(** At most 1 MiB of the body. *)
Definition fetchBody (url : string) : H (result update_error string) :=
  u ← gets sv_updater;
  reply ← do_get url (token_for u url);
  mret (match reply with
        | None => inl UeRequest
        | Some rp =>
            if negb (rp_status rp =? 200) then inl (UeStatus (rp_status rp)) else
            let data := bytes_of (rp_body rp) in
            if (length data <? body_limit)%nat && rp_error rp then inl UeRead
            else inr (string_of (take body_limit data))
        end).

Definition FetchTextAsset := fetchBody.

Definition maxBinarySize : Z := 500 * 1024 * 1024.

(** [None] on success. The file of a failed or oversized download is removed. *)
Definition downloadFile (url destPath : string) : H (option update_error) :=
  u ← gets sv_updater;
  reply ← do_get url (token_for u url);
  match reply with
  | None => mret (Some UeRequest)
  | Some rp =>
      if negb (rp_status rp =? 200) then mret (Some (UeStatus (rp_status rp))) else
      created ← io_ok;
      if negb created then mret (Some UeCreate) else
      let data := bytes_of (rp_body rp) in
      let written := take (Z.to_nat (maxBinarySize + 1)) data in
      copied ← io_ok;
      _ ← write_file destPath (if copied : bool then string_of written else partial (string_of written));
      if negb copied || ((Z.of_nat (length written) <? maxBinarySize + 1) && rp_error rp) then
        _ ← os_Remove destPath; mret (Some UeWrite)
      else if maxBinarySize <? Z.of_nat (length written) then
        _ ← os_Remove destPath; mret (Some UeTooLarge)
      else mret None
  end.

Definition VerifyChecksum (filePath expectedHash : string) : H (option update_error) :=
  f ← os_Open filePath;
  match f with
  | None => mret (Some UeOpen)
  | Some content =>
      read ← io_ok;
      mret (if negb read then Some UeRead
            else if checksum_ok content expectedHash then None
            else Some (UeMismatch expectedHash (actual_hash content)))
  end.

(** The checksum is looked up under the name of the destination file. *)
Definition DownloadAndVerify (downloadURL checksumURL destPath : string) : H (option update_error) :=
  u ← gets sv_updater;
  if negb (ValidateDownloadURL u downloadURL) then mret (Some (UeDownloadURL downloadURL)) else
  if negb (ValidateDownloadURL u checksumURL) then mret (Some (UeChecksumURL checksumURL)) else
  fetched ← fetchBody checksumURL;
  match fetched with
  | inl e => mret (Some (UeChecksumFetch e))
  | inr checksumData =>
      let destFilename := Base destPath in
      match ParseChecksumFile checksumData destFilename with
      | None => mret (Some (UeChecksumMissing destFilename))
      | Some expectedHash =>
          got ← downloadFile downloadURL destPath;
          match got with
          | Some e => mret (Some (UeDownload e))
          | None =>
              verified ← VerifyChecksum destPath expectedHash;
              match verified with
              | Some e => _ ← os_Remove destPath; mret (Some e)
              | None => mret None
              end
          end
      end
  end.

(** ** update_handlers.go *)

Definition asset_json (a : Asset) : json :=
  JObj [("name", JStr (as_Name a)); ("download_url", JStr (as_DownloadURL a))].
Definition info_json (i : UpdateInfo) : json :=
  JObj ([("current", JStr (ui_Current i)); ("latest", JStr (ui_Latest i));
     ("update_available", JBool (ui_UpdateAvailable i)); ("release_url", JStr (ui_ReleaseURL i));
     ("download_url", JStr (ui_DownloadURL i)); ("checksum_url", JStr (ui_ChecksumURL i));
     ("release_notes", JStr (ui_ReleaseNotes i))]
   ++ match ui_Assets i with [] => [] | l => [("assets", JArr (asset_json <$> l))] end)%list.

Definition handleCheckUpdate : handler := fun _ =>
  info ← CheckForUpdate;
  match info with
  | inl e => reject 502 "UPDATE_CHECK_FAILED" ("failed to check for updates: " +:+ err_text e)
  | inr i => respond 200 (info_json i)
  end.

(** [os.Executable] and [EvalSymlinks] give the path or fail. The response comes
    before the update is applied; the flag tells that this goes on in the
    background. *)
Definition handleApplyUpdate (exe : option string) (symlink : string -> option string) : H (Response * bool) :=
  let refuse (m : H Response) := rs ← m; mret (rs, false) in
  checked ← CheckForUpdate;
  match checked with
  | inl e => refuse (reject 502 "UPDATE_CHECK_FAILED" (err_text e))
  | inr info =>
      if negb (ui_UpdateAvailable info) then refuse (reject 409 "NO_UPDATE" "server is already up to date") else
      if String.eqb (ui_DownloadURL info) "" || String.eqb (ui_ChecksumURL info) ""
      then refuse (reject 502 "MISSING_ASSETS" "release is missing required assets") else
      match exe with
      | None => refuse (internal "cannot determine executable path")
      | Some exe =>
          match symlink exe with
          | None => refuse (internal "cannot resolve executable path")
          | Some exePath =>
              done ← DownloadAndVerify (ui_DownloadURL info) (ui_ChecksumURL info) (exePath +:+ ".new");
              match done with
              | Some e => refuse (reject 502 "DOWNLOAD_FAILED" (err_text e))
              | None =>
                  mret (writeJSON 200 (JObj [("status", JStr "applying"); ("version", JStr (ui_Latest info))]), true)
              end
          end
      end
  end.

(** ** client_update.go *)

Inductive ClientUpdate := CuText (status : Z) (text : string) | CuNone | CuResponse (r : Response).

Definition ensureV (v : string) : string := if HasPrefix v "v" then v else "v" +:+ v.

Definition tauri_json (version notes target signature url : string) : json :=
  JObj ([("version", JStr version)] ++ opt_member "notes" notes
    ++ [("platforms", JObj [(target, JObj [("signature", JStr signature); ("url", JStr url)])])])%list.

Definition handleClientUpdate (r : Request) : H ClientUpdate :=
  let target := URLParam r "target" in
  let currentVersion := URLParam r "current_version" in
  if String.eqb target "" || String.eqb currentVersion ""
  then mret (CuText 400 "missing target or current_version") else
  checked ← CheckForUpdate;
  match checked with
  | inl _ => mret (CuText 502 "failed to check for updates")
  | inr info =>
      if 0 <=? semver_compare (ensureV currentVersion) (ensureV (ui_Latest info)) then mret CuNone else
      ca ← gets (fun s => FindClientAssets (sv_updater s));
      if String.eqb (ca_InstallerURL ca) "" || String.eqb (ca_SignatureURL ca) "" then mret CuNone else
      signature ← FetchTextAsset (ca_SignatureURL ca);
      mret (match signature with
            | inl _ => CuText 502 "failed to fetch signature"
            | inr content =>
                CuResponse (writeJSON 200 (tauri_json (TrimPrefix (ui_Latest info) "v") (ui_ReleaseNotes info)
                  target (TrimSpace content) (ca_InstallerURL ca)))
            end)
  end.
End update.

** Problem to work on **
Reproduce exactly the entries above, limited to the lines from the one with "200 (info_json i)" through the one with "(** ** client_update.go *)", both included.

** Problem solution **
  | inr i => respond 200 (info_json i)
  end.

(** [os.Executable] and [EvalSymlinks] give the path or fail. The response comes
    before the update is applied; the flag tells that this goes on in the
    background. *)
Definition handleApplyUpdate (exe : option string) (symlink : string -> option string) : H (Response * bool) :=
  let refuse (m : H Response) := rs ← m; mret (rs, false) in
  checked ← CheckForUpdate;
  match checked with
  | inl e => refuse (reject 502 "UPDATE_CHECK_FAILED" (err_text e))
  | inr info =>
      if negb (ui_UpdateAvailable info) then refuse (reject 409 "NO_UPDATE" "server is already up to date") else
      if String.eqb (ui_DownloadURL info) "" || String.eqb (ui_ChecksumURL info) ""
      then refuse (reject 502 "MISSING_ASSETS" "release is missing required assets") else
      match exe with
      | None => refuse (internal "cannot determine executable path")
      | Some exe =>
          match symlink exe with
          | None => refuse (internal "cannot resolve executable path")
          | Some exePath =>
              done ← DownloadAndVerify (ui_DownloadURL info) (ui_ChecksumURL info) (exePath +:+ ".new");
              match done with
              | Some e => refuse (reject 502 "DOWNLOAD_FAILED" (err_text e))
              | None =>
                  mret (writeJSON 200 (JObj [("status", JStr "applying"); ("version", JStr (ui_Latest info))]), true)
              end
          end
      end
  end.

(** ** client_update.go *)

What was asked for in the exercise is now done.